- Status: Defunct
- Venue: Sheraton Dallas Hotel
- Locations: Dallas, Texas
- Country: United States
- Inaugurated: 2009
- Most recent: 2009
- Attendance: 3000
- Organized by: TwiCon Partners LLC
- Filing status: For-profit
- Website: twicon.org

= TwiCon =

Unofficial Twilight fan convention (2009)

TwiCon was a Twilight fan convention which was held at the Sheraton Dallas Hotel from July 30 to August 2, 2009. TwiCon featured a movie screening, live Twilight-inspired band performances, a Volturi Masque Ball, opportunities to meet Twilight cast, breakout sessions, panels, workshops, a vendor hall, and an artist alley. Organizers and TwiCon Partners LLC co-owners included event planner Becky Scoggins and video blogger Bailey Gauthier.

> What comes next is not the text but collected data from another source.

(** * Market data acquisition and normalisation of the crypto dashboard

    A shallow embedding of [dash.py]: the two fetch operations
    ([fetch_live_prices], [fetch_historical_market_chart]), the sparkline
    expression, the plot helper [build_sparkline], and the memoizing
    decorator that wraps both fetches.

    Conventions of the embedding.
    - Python [float] and [int] are both exact rationals ([Q]): rounding,
      overflow and the non-finite floats are outside the model.  Numeric
      equality is [Qeq] ([==]), as Python's [==] on numbers.
    - A raised exception is a value of [exn]; code under [try] lives in the
      error monad [result], and the bare [except:] collapses every [Err].
    - A pandas [DataFrame] is the list of its rows; the empty frame
      [pd.DataFrame()] is [[]]. *)

From Stdlib Require Import QArith Qminmax Lqa Lia List Sorted Ascii String.
From stdpp Require Import gmap strings pretty.
Import ListNotations.

Local Open Scope Q_scope.

(** ** Python values and exceptions *)

Module Py.

Inductive exn : Set :=
| TypeError
| ValueError
| AttributeError
| ZeroDivisionError
| RequestException
| HTTPError
| JSONDecodeError.

Inductive result (A : Type) : Type :=
| Ok (a : A)
| Err (e : exn).
Arguments Ok {A} a.
Arguments Err {A} e.

Definition bind {A B} (m : result A) (k : A -> result B) : result B :=
  match m with
  | Ok a => k a
  | Err e => Err e
  end.

(** [for] loop and list comprehension over a body that may raise: the
    first exception stops the iteration. *)
Fixpoint for_each {A B} (body : A -> result B) (xs : list A) : result (list B) :=
  match xs with
  | [] => Ok []
  | x :: rest =>
      bind (body x) (fun y =>
      bind (for_each body rest) (fun ys => Ok (y :: ys)))
  end.

(** What [json.loads] produces.  A dict is kept as the list of its items in
    iteration order. *)
#[local] Unset Elimination Schemes.
Inductive value : Type :=
| VNone
| VBool (b : bool)
| VNum (q : Q)
| VStr (s : string)
| VList (xs : list value)
| VDict (items : list (string * value)).
#[local] Set Elimination Schemes.

(** [bool(v)]: the falsy values are [None], [False], zero and the empty
    containers. *)
Definition truthy (v : value) : bool :=
  match v with
  | VNone => false
  | VBool b => b
  | VNum q => negb (Qeq_bool q 0)
  | VStr s => negb (String.eqb s EmptyString)
  | VList xs => match xs with [] => false | _ => true end
  | VDict items => match items with [] => false | _ => true end
  end.

(** [a or b] *)
Definition or_ (a b : value) : value := if truthy a then a else b.

(** The number a value stands for in arithmetic ([bool] is a subclass of
    [int]); [None] for the operand types arithmetic rejects. *)
Definition as_number (v : value) : option Q :=
  match v with
  | VNum q => Some q
  | VBool true => Some 1
  | VBool false => Some 0
  | _ => None
  end.

(** [a / b] with a numeric right operand: [TypeError] for a left operand
    that is no number, [ZeroDivisionError] for a zero divisor. *)
Definition truediv (a : value) (b : Q) : result Q :=
  match as_number a with
  | None => Err TypeError
  | Some x => if Qeq_bool b 0 then Err ZeroDivisionError else Ok (x / b)
  end.

Fixpoint dict_lookup (items : list (string * value)) (k : string) : option value :=
  match items with
  | [] => None
  | (k', v) :: rest => if String.eqb k' k then Some v else dict_lookup rest k
  end.

(** [d.get(k, default)]; only a dict has the method. *)
Definition get (d : value) (k : string) (default : value) : result value :=
  match d with
  | VDict items =>
      Ok (match dict_lookup items k with Some v => v | None => default end)
  | _ => Err AttributeError
  end.

(** [d.items()] *)
Definition items (d : value) : result (list (string * value)) :=
  match d with
  | VDict l => Ok l
  | _ => Err AttributeError
  end.

Definition upper_ascii (c : ascii) : ascii :=
  let n := nat_of_ascii c in
  if (Nat.leb 97 n && Nat.leb n 122)%bool then ascii_of_nat (n - 32) else c.

(** [s.upper()] on an ASCII string. *)
Fixpoint upper (s : string) : string :=
  match s with
  | EmptyString => EmptyString
  | String c rest => String (upper_ascii c) (upper rest)
  end.

End Py.

Notation "'let!' x ':=' m 'in' k" := (Py.bind m (fun x => k))
  (at level 10, x name, m at level 200, k at level 200,
   format "'[v' 'let!'  x  ':='  m  'in' '/' k ']'").

Import Py.

(** ** The HTTP client *)

Module Http.

(** A received response: its status code and what [r.json()] gives
    ([JSONDecodeError] for a body that is no JSON). *)
Record response (B : Type) : Type := { status_code : Z; json : result B }.
Arguments status_code {B} r.
Arguments json {B} r.

(** [r.raise_for_status()]: raises for the client and server error classes. *)
Definition raise_for_status {B} (r : response B) : result unit :=
  if ((400 <=? status_code r)%Z && (status_code r <? 600)%Z)%bool
  then Err HTTPError else Ok tt.

(** [r.ok] of the requests library. *)
Definition ok {B} (r : response B) : bool :=
  match raise_for_status r with Ok _ => true | Err _ => false end.

(** [requests.get(url, params=params, timeout=t)]: what the network answers
    to a request, or the exception of a transport failure. *)
Definition client (B : Type) : Type :=
  string -> list (string * string) -> Z -> result (response B).

End Http.

(** [sep.join(parts)] *)
Fixpoint join (sep : string) (parts : list string) : string :=
  match parts with
  | [] => EmptyString
  | [p] => p
  | p :: rest => String.append p (String.append sep (join sep rest))
  end.

(** Line 14. *)
Definition COIN_IDS : list string :=
  [ "bitcoin"; "ethereum"; "solana"; "sui"; "pyth-network"; "cardano";
    "polkadot" ]%string.

(** ** Live snapshot *)

Module Live.

Record row : Type := {
  id : string;
  ticker : string;
  last_price : Q;
  change_pct : Q;
  volume : Q;
  market_cap : Q;
  open : list Q
}.

(** The table handed to the UI, one row per instrument;
    [pd.DataFrame()] is [[]]. *)
Definition DataFrame : Type := list row.

Definition url : string := "https://api.coingecko.com/api/v3/simple/price".

Definition params (coin_ids : list string) : list (string * string) :=
  [ ("ids", join "," coin_ids);
    ("vs_currencies", "usd");
    ("include_24hr_change", "true");
    ("include_24hr_vol", "true");
    ("include_market_cap", "true") ]%string.

(** [range(6, -1, -1)] *)
Definition steps : list Z := [6; 5; 4; 3; 2; 1; 0]%Z.

(** Line 51:
    [[last_price / (1 + change_pct/100 * (i/6)) for i in range(6, -1, -1)]] *)
Definition point (last_price change_pct : value) (i : Z) : result Q :=
  let! c := truediv change_pct 100 in
  truediv last_price (1 + c * (inject_Z i / 6)).

Definition sparkline (last_price change_pct : value) : result (list Q) :=
  for_each (point last_price change_pct) steps.

Section Rows.

(** [float(s)] of a string: [None] when it raises [ValueError]. *)
Variable str_to_float : string -> option Q.

(** [float(v)] *)
Definition float (v : value) : result Q :=
  match v with
  | VNum q => Ok q
  | VBool true => Ok 1
  | VBool false => Ok 0
  | VStr s => match str_to_float s with Some q => Ok q | None => Err ValueError end
  | VNone | VList _ | VDict _ => Err TypeError
  end.

(** The body of the loop over [live.items()], up to the dict appended to
    [data]. *)
Definition entry (ticker : string) (metrics : value) : result row :=
  let! last_price := get metrics "usd" (VNum 0) in
  let! change := get metrics "usd_24h_change" (VNum 0) in
  let change_pct := or_ change (VNum 0) in
  let! sparkline := sparkline last_price change_pct in
  let! last_price' := float last_price in
  let! change_pct' := float change_pct in
  let! vol := get metrics "usd_24h_vol" (VNum 0) in
  let! volume := float (or_ vol (VNum 0)) in
  let! cap := get metrics "usd_market_cap" (VNum 0) in
  let! market_cap := float (or_ cap (VNum 0)) in
  Ok {| id := ticker;
        ticker := upper ticker;
        last_price := last_price';
        change_pct := change_pct';
        volume := volume;
        market_cap := market_cap;
        open := sparkline |}.

(** [for ticker, metrics in live.items(): ... data.append({...})] *)
Fixpoint loop (items : list (string * value)) (data : list row) : result (list row) :=
  match items with
  | [] => Ok data
  | (ticker, metrics) :: rest =>
      let! r := entry ticker metrics in
      loop rest (data ++ [r])
  end.

Variable requests_get : Http.client value.

(** The body of the [try]. *)
Definition fetch_live_prices_try (coin_ids : list string) : result DataFrame :=
  let! r := requests_get url (params coin_ids) 10%Z in
  let! _ := Http.raise_for_status r in
  let! live := Http.json r in
  let! items := items live in
  let! data := loop items [] in
  Ok data.

(** [fetch_live_prices]: whatever the [try] raises, the bare [except]
    returns the empty frame. *)
Definition fetch_live_prices (coin_ids : list string) : DataFrame :=
  match fetch_live_prices_try coin_ids with
  | Ok df => df
  | Err _ => []
  end.

End Rows.

End Live.

(** ** Historical chart *)

Module Hist.

(** One [[ts, value]] pair of a series of the payload: the timestamp in
    milliseconds and the sampled value, [None] for a JSON [null] (NaN in the
    frame). *)
Definition sample : Type := (Z * option Q)%type.

(** The decoded body: a JSON object with its two series of timestamped
    samples (a key may be absent), or any JSON value that is no object.
    Series whose entries have another shape are outside the model. *)
Inductive payload : Type :=
| NotADict
| Chart (prices total_volumes : option (list sample)).

(** [data.get("prices", [])] *)
Definition get_prices (data : payload) : result (list sample) :=
  match data with
  | NotADict => Err AttributeError
  | Chart p _ => Ok (match p with Some s => s | None => [] end)
  end.

(** [data.get("total_volumes", [])] *)
Definition get_total_volumes (data : payload) : result (list sample) :=
  match data with
  | NotADict => Err AttributeError
  | Chart _ v => Ok (match v with Some s => s | None => [] end)
  end.

(** [frame.empty] *)
Definition empty {A} (frame : list A) : bool :=
  match frame with [] => true | _ :: _ => false end.

(** [pd.to_datetime(ts, unit="ms")]: the instant, in milliseconds. *)
Definition to_datetime (ts : Z) : Z := ts.

(** A row of [prices.merge(vols, on="date")]. *)
Record merged : Type := { date : Z; m_close : option Q; m_volume : option Q }.

(** The inner join on [date], as pandas documents it: the rows follow the
    order of the left frame, each left row paired with its matches of the
    right frame in their order. *)
Definition merge (prices vols : list sample) : list merged :=
  flat_map (fun p =>
    map (fun v => {| date := to_datetime (fst p);
                     m_close := snd p;
                     m_volume := snd v |})
        (List.filter (fun v => Z.eqb (to_datetime (fst v)) (to_datetime (fst p)))
                     vols))
    prices.

(** [column.shift(1)] *)
Definition shift (column : list (option Q)) : list (option Q) :=
  firstn (length column) (None :: column).

(** [column.fillna(other)] *)
Fixpoint fillna (column other : list (option Q)) : list (option Q) :=
  match column, other with
  | x :: xs, y :: ys =>
      (match x with Some _ => x | None => y end) :: fillna xs ys
  | _, _ => []
  end.

(** Row-wise [max] and [min] of two columns; a NaN is skipped. *)
Definition nanmax (a b : option Q) : option Q :=
  match a, b with
  | Some x, Some y => Some (Qmax x y)
  | Some x, None => Some x
  | None, y => y
  end.

Definition nanmin (a b : option Q) : option Q :=
  match a, b with
  | Some x, Some y => Some (Qmin x y)
  | Some x, None => Some x
  | None, y => y
  end.

Fixpoint rowwise (f : option Q -> option Q -> option Q)
    (xs ys : list (option Q)) : list (option Q) :=
  match xs, ys with
  | x :: xs', y :: ys' => f x y :: rowwise f xs' ys'
  | _, _ => []
  end.

(** A row of the returned frame: its index label and the five selected
    columns. *)
Record bar : Type := {
  index : nat;
  open : Q;
  high : Q;
  low : Q;
  close : Q;
  volume : Q
}.

Definition DataFrame : Type := list bar.

(** The row labelled [i], unless one of its cells is NaN. *)
Definition complete (i : nat) (o h l c v : option Q) : option bar :=
  match o, h, l, c, v with
  | Some o', Some h', Some l', Some c', Some v' =>
      Some {| index := i; open := o'; high := h'; low := l';
              close := c'; volume := v' |}
  | _, _, _, _, _ => None
  end.

(** [df[["open","high","low","close","volume"]].dropna()] on a frame whose
    index starts at [i]: the surviving rows keep their labels. *)
Fixpoint dropna (i : nat) (opens highs lows closes volumes : list (option Q))
    : DataFrame :=
  match opens, highs, lows, closes, volumes with
  | o :: os, h :: hs, l :: ls, c :: cs, v :: vs =>
      match complete i o h l c v with
      | Some b => b :: dropna (S i) os hs ls cs vs
      | None => dropna (S i) os hs ls cs vs
      end
  | _, _, _, _, _ => []
  end.

(** Lines 77 to 85.  Line 84 leaves the index as it is: [df.index] is never
    [None]. *)
Definition ohlc (prices vols : list sample) : DataFrame :=
  let df := merge prices vols in
  let closes := map m_close df in
  let opens := fillna (shift closes) closes in
  let highs := rowwise nanmax opens closes in
  let lows := rowwise nanmin opens closes in
  dropna 0 opens highs lows closes (map m_volume df).

Definition url (coin_id : string) : string :=
  String.append "https://api.coingecko.com/api/v3/coins/"
    (String.append coin_id "/market_chart").

Definition params (days : string) : list (string * string) :=
  [ ("vs_currency", "usd"); ("days", days) ]%string.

TwiCon's guests included Twilight actors Christian Serratos (Angela Weber), Billy Burke (Charlie Swan), Peter Facinelli (Dr. Carlisle Cullen), Jackson Rathbone (Jasper Hale), Kellan Lutz (Emmett Cullen), and New Moon actor Alex Meraz (wolf pack member Paul). Sam Bradley, Marcus Foster, and Bobby Long, who all wrote songs included on the Twilight soundtrack, also attended. Both MTV and ReelzChannel had contests to choose fans to act as correspondents at TwiCon.

==Reception==
Fan reception to the convention was mixed, with many con participants saying that they were very unhappy with the way things were run. Many con-goers reported sessions not lasting their full-time, as well as the con using volunteers for security. The A.V. Club panned the convention overall, commenting that it was poorly thought out and that the merchandise area gave "the impression that Twicon exists solely to get impressionable fans to pay for crap". Many fans noted that even the stars guesting at the convention appeared to be annoyed at the treatment given at the con.

==End==
Citing both "competitive pressures" and "the persistent nature of the economic downturn", TwiCon Partners LLC announced that it would cease operations on March 13, 2010. Organizers said that "non-refundable deposits" and payments to "professional service providers" left them with insufficient funds to "cover the next round of deposits due to host the event". This cancelled TwiCon events planned for Ottawa in June 2010 and Las Vegas in late July 2010. (The Ottawa event was originally scheduled for Toronto but was forced to relocate due to the 2010 G-20 Toronto summit.) No official statements were ever released to the convention website as to the availability of refunds for ticketholders, although Scoggins claimed that her company had no control over the finances and that letters pertaining to the availability of refunds were forthcoming.